Citalopram and the KCNE1 D85N variant: a case report on the implications of a genetic modifier

Peter Marstrand 1,, Alex Hørby Christensen 1,2, Emil Daniel Bartels 3, Juliane Theilade 1
PMCID: PMC6426086  PMID: 31020182

Abstract

Background

Prolongation of the QT interval on the electrocardiogram is clinically important due to the association with an increased risk of sudden cardiac death. A long QT interval may be genetically determined (congenital long QT syndrome) or be drug-induced long QT syndrome e.g. caused by pharmaceutical drugs and electrolyte imbalances.

Case summary

In this report, we describe the case a 54-year-old woman, who presented with syncope. At presentation, the QTc interval was markedly prolonged, and she was admitted for observation under telemetry. The following day the patient had experienced a near syncope during an episode of 18 s of Torsade de Pointes (TdP). At the time of TdP, the potassium level (3.4 mmol/L) was mildly reduced, and the ECG showed a QTc interval of 640 ms. In spite of correction of hypokalaemia and discontinuation of the possibly LQTS-inducing drug citalopram the QTc duration remained intermittently prolonged. A transthoracic echocardiogram and a recent coronary angiogram were normal. The patient received an implantable cardioverter-defibrillator. Subsequent genetic testing identified a heterozygous KCNE1 p.D85N (c.253G>A) variant, a known QT modifier with a population prevalence of 1.3%.

Discussion

We conclude that the combination of a commonly prescribed antidepressant, discrete hypokalaemia, and a common KCNE1 QT modifier may cause severe QTc prolongation and life-threatening arrhythmia.

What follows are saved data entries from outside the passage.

Record ApplyResult (D : Type) := mkApplyResult {
  ar_Disposition : string; ar_Reason : string; ar_Snapshot : MarketSnapshot D }.
Arguments mkApplyResult {D}.
Arguments ar_Disposition {D}. Arguments ar_Reason {D}. Arguments ar_Snapshot {D}.

Definition ApplyResult_Validate {D} (r : ApplyResult D) : res unit :=
  if decide (ar_Disposition r <> ApplyDispositionApplied /\ ar_Disposition r <> ApplyDispositionIgnoredStale)
  then Err (Errorf "invalid apply disposition %q") else
  if decide (snap_Version (ar_Snapshot r) = 0) then Err (Errorf "apply result requires a snapshot") else
  if decide (ar_Disposition r = ApplyDispositionIgnoredStale /\ ar_Reason r = "")
  then Err (Errorf "ignored event requires a reason") else
  if decide (ar_Disposition r = ApplyDispositionApplied /\ ar_Reason r <> "")
  then Err (Errorf "applied event cannot have an ignore reason") else Ok tt.

Record HealthUpdate := mkHealthUpdate { hu_Health : string; hu_Reason : string; hu_ObservedAt : Time }.

Definition HealthUpdate_Validate (u : HealthUpdate) : res unit :=
  if decide (hu_Health u <> HealthHealthy /\ hu_Health u <> HealthDegraded)
  then Err (Errorf "invalid feed health %q") else
  if decide (Time_IsZero (hu_ObservedAt u)) then Err (Errorf "feed health timestamp is required") else
  if decide (hu_Health u = HealthDegraded /\ hu_Reason u = "")
  then Err (Errorf "degraded feed health requires a reason") else
  if decide (hu_Health u = HealthHealthy /\ hu_Reason u <> "")
  then Err (Errorf "healthy feed health cannot have a reason") else Ok tt.

(** A health and its reason agree. *)
Definition health_ok (health reason : string) : Prop :=
  (health = HealthHealthy /\ reason = "") \/ (health = HealthDegraded /\ reason <> "").

Lemma HealthUpdate_Validate_Ok u x :
  HealthUpdate_Validate u = Ok x -> health_ok (hu_Health u) (hu_Reason u) /\ hu_ObservedAt u <> 0.
Proof.
  unfold HealthUpdate_Validate, Time_IsZero, health_ok. intros H. res_inv. split; [|done].
  destruct (decide (hu_Health u = HealthHealthy)), (decide (hu_Health u = HealthDegraded)),
    (decide (hu_Reason u = "")); naive_solver.
Qed.

(** ** Ordering policies: the reason an event is stale, if it is *)

Definition BlockPositionKind : string := "block".

Record Monotonic := mkMonotonic { mono_kind : string; mono_fallbackTimestamp : bool }.

Definition Monotonic_Stale {E} (p : Monotonic) (current : SnapshotMetadata) (incoming : MarketEvent E) : option string :=
  if decide (mono_kind p <> "" /\ pos_Kind (ev_Position incoming) = mono_kind p /\
             pos_Kind (md_EventPosition current) = mono_kind p) then
    if decide (pos_Value (ev_Position incoming) < pos_Value (md_EventPosition current))
    then Some ("older_" +:+ mono_kind p) else None
  else if decide (mono_fallbackTimestamp p = true /\ ev_SourceTimeKnown incoming = true /\ md_SourceTimeKnown current = true) then
    if decide (Time_Before (ev_SourceTime incoming) (md_SourceTime current))
    then Some "older_source_timestamp" else None
  else None.

Definition Arrival_Stale {E} (current : SnapshotMetadata) (incoming : MarketEvent E) : option string := None.

(** ** Reducers *)

(** What the reducer of a protocol promises: the states it returns have a kind
    and satisfy [data_ok], provided the previous one does. *)
Class Reducer (D E : Type) `{SnapshotData D} := {
  reduce : option error -> option D -> option E -> res (option D * Digest);
  data_ok : D -> Prop;
  reduce_ok : forall ctx_Err previous event d digest,
    (forall p, previous = Some p -> data_ok p) -> reduce ctx_Err previous event = Ok (Some d, digest) ->
    data_ok d /\ SnapshotKind d <> "" }.

(** ** The mirror *)

Record Mirror (D : Type) := mkMirror {
  mr_market : MarketID; mr_source : SourceID; mr_version : Z; mr_current : MarketSnapshot D;
  mr_hasState : bool; mr_health : string; mr_healthReason : string; mr_healthChangedAt : Time }.
Arguments mkMirror {D}.
Arguments mr_market {D}. Arguments mr_source {D}. Arguments mr_version {D}. Arguments mr_current {D}.
Arguments mr_hasState {D}. Arguments mr_health {D}. Arguments mr_healthReason {D}. Arguments mr_healthChangedAt {D}.

Section mirror.
Context {D E W : Type} `{!SnapshotData D, !Reducer D E}.
Context (Stale : SnapshotMetadata -> MarketEvent E -> option string).
Context (clock : W -> Time * W) (ctx_Err : option error).

Abbreviation State := (Mirror D * W)%type (only parsing).

(** The receiver, and the clock outside it. *)
Definition receiver : ST State (Mirror D) := fun s => (Ok s.1, s).
Definition set_receiver (m : Mirror D) : ST State unit := fun s => (Ok tt, (m, s.2)).
Definition read_clock : ST State Time := fun '(m, w) => let '(time, w') := clock w in (Ok time, (m, w')).
Definition check_ctx : ST State unit := fun s => (match ctx_Err with Some e => Err e | None => Ok tt end, s).

(** [NewMirror]: whether the reducer, the orderer and the clock are given. *)
Definition NewMirror (given : bool) (marketID : MarketID) (source : SourceID) : ST W (Mirror D) :=
  fun w =>
    if decide (marketID = "" \/ source = "" \/ given = false)
    then (Err (Errorf "market, source, reducer, orderer, and clock are required"), w) else
    let '(time, w') := clock w in
    (Ok (mkMirror marketID source 0 MarketSnapshot_zero false HealthHealthy "" time), w').

(** The event is stale with respect to the state the mirror has. *)
Definition stale_reason (m : Mirror D) (event : MarketEvent E) : option string :=
  if mr_hasState m then Stale (snap_metadata (mr_current m)) event else None.

Definition ignored (m : Mirror D) (reason : string) : ApplyResult D :=
  mkApplyResult ApplyDispositionIgnoredStale reason (mr_current m).

(** What is written before the snapshot is built. *)
Definition advance (m : Mirror D) (appliedAt : Time) : Mirror D :=
  mkMirror (mr_market m) (mr_source m) (uint64 (mr_version m + 1)) (mr_current m) (mr_hasState m) HealthHealthy ""
    (if decide (mr_health m <> HealthHealthy \/ Time_IsZero (mr_healthChangedAt m)) then appliedAt else mr_healthChangedAt m).

Definition event_metadata (m : Mirror D) (event : MarketEvent E) (appliedAt : Time) (stateHash : Digest) : SnapshotMetadata :=
  mkSnapshotMetadata (mr_market m) (mr_source m) (mr_version m) (ev_Position event) (ev_Reference event)
    (ev_Finality event) (ev_SourceTime event) (ev_SourceTimeKnown event) (ev_ReceivedAt event) appliedAt
    (mr_health m) (mr_healthReason m) (mr_healthChangedAt m) stateHash.

Definition publish (m : Mirror D) (snapshot : MarketSnapshot D) : Mirror D :=
  mkMirror (mr_market m) (mr_source m) (mr_version m) snapshot true (mr_health m) (mr_healthReason m) (mr_healthChangedAt m).

Definition applyLocked (event : MarketEvent E) (reset : bool) : ST State (ApplyResult D) :=
  m ← receiver;
  match (if reset then None else stale_reason m event) with
  | Some reason => mret (ignored m reason)
  | None =>
      let previous := if mr_hasState m && negb reset then snap_data (mr_current m) else None in
      '(data, stateHash) ← lift (reduce ctx_Err previous (ev_Data event));
      appliedAt ← read_clock;
      let m := advance m appliedAt in
      _ ← set_receiver m;
      snapshot ← lift (NewMarketSnapshot (event_metadata m event appliedAt stateHash) data);
      _ ← set_receiver (publish m snapshot);
      mret (mkApplyResult ApplyDispositionApplied "" snapshot)
  end.

Definition Apply (event : MarketEvent E) : ST State (ApplyResult D) :=
  _ ← check_ctx;
  m ← receiver;
  if decide (ev_Market event <> mr_market m \/ ev_Source event <> mr_source m)
  then fail "event market/source does not match mirror" else
  match stale_reason m event with
  | Some reason => mret (ignored m reason)
  | None => applyLocked event false
  end.

Definition Reset (event : MarketEvent E) : ST State (ApplyResult D) :=
  _ ← check_ctx;
  m ← receiver;
  if decide (ev_Market event <> mr_market m \/ ev_Source event <> mr_source m)
  then fail "event market/source does not match mirror" else applyLocked event true.

Definition Current (m : Mirror D) : MarketSnapshot D * bool := (mr_current m, mr_hasState m).

Definition set_health (m : Mirror D) (u : HealthUpdate) : Mirror D :=
  mkMirror (mr_market m) (mr_source m) (mr_version m) (mr_current m) (mr_hasState m)
    (hu_Health u) (hu_Reason u) (hu_ObservedAt u).

Definition health_metadata (md : SnapshotMetadata) (u : HealthUpdate) : SnapshotMetadata :=
  mkSnapshotMetadata (md_Market md) (md_Source md) (md_Version md) (md_EventPosition md) (md_EventReference md)
    (md_Finality md) (md_SourceTime md) (md_SourceTimeKnown md) (md_ReceivedAt md) (md_AppliedAt md)
    (hu_Health u) (hu_Reason u) (hu_ObservedAt u) (md_StateHash md).

Definition SetHealth (update : HealthUpdate) : ST State unit :=
  _ ← check_ctx;
  _ ← lift (HealthUpdate_Validate update);
  m ← receiver;
  if decide (mr_health m = hu_Health update /\ mr_healthReason m = hu_Reason update) then mret tt else
  let m := set_health m update in
  _ ← set_receiver m;
  if mr_hasState m then
    snapshot ← lift (NewMarketSnapshot (health_metadata (snap_metadata (mr_current m)) update) (snap_data (mr_current m)));
    set_receiver (publish m snapshot)
  else mret tt.

(** ** What a call does *)

(** The call of the reducer. *)
Definition reduced (reset : bool) (event : MarketEvent E) (m : Mirror D) : res (option D * Digest) :=
  reduce ctx_Err (if mr_hasState m && negb reset then snap_data (mr_current m) else None) (ev_Data event).

(** The receiver before and after a call that applies or resets. *)
Inductive stepped (reset : bool) (event : MarketEvent E) (m : Mirror D) : res (ApplyResult D) -> Mirror D -> Prop :=
| stepped_ignored reason :
    reset = false -> stale_reason m event = Some reason -> stepped reset event m (Ok (ignored m reason)) m
| stepped_failed r : (forall x, r <> Ok x) -> stepped reset event m r m
| stepped_refused t data stateHash e :
    (exists w, (clock w).1 = t) -> reduced reset event m = Ok (data, stateHash) ->
    NewMarketSnapshot (event_metadata (advance m t) event t stateHash) data = Err e ->
    stepped reset event m (Err e) (advance m t)
| stepped_applied t data stateHash snapshot :
    (exists w, (clock w).1 = t) -> (reset = false -> stale_reason m event = None) ->
    ev_Market event = mr_market m -> ev_Source event = mr_source m -> reduced reset event m = Ok (data, stateHash) ->
    NewMarketSnapshot (event_metadata (advance m t) event t stateHash) data = Ok snapshot ->
    stepped reset event m (Ok (mkApplyResult ApplyDispositionApplied "" snapshot)) (publish (advance m t) snapshot).

Lemma read_clock_run (m : Mirror D) w : exists t w', read_clock (m, w) = (Ok t, (m, w')) /\ clock w = (t, w').
Proof using. unfold read_clock. destruct (clock w) as [t w'] eqn:Hc. by exists t, w'. Qed.

Lemma NewMarketSnapshot_no_panic (md : SnapshotMetadata) (data : option D) : no_panic (NewMarketSnapshot md data).
Proof using. unfold NewMarketSnapshot. no_panic_auto. Qed.

Lemma applyLocked_stepped event reset m w :
  ev_Market event = mr_market m -> ev_Source event = mr_source m ->
  let '(r, (m', _)) := applyLocked event reset (m, w) in stepped reset event m r m'.
Proof using.
  intros Hm Hs. unfold applyLocked. rewrite (st_bind_run _ _ (m, w) m (m, w)) by done.
  destruct (if reset then None else stale_reason m event) as [reason|] eqn:Hstale.
  { destruct reset; [done|]. by apply stepped_ignored. }
  assert (reset = false -> stale_reason m event = None) as Hfresh by (by intros ->).
  cbv zeta. unfold mbind at 1, st_bind, lift at 1.
  destruct (reduce ctx_Err _ _) as [[data stateHash]|e|why] eqn:Hr; [|by apply stepped_failed..].
  destruct (read_clock_run m w) as (t & w1 & Hclock & Hat).
  assert (exists w, (clock w).1 = t) as Ht by (exists w; by rewrite Hat).
  rewrite (st_bind_run _ _ _ _ _ Hclock), (st_bind_run _ _ _ tt (advance m t, w1)) by done.
  unfold mbind at 1, st_bind, lift at 1.
  destruct (NewMarketSnapshot _ data) as [snapshot|e|why] eqn:Hn.
  - by eapply stepped_applied.
  - by eapply stepped_refused.
  - by apply NewMarketSnapshot_no_panic in Hn.
Qed.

Keywords: Acquired long QT syndrome, Case report, Precision medicine, Genetics ventricular arrhythmias, Torsade de Pointes and KCNE1 p.Asp85Asn (c.253G>A)


Learning points

  • Patients with a KCNE1 D85N variant should avoid reversible risk factors for drug-induced long QT syndrome (diLQTS).

  • The finding of a KCNE1 D85N variant can be used to determine whether the relatives share the same increased risk of diLQTS.

Introduction

Prolongation of the QTc interval on electrocardiogram (ECG) is associated with an increased risk of ventricular arrhythmias and sudden cardiac death.1 QTc prolongation results from dysfunction of cardiac ion channels; predominantly altered function of cardiac potassium (Ikr and Iks) or cardiac sodium channels (Ina) may elicit the phenotype of the long QT syndrome.2 In the congenital form of long QT syndrome (cLQTS), the ion channels are dysfunctional due to inherited mutations2 but the same ion channels can also be affected by numerous drugs and hypokalaemia.3 Drug-induced long QT syndrome (diLQTS) is mainly caused by drugs affecting the promiscuous hERG channel.4 However, recent studies have also identified an additional underlying genetic disposition or susceptibility to diLQTS; ∼30% carry a mutation in the KCNQ1, KCNH2, SCN5A, KCNE1, or KCNE2 genes.5 These patients can be perceived as having as a subclinical form of cLQTS, which will only be expressed when the Ikr current is exposed to a blocking agent. The identification of a disease-causing or a susceptibility inducing mutation may be useful in counselling the proband and relatives at possible risk.

Timeline

Timeline for hospitalization in 2016

Time Event
10 months prior Started citalopram 20 mg/day for depression
3 months prior (in hospital for 2 days) Hospitalised due to dizziness and headache. An MRI identified an ischaemic lesion in the internal capsule. No sequelae
Hospitalization, Day 0 Malignant syncope, QTc interval at admission 490 ms
In hospital, +1 day QTc interval = 640 ms. 18 s of Torsade de Pointes. Patient felt dizzy but remained conscious during the episode
In hospital, +3 days Antidepressant was switched from citalopram to the non-QT-prolonging antidepressant sertraline
In hospital, +7 days Normalization of QT-interval, QTc = 450 ms
In hospital, +9 days Implantation of implantable cardioverter-defibrillator

Case presentation

A 54-year-old woman was brought to the emergency department after a syncope at home. The patient had been cleaning the barbecue in the garden when she felt ‘hard heart beats’ and passed out without further warning. The patient had no memory of the incident that had resulted in a mild head trauma.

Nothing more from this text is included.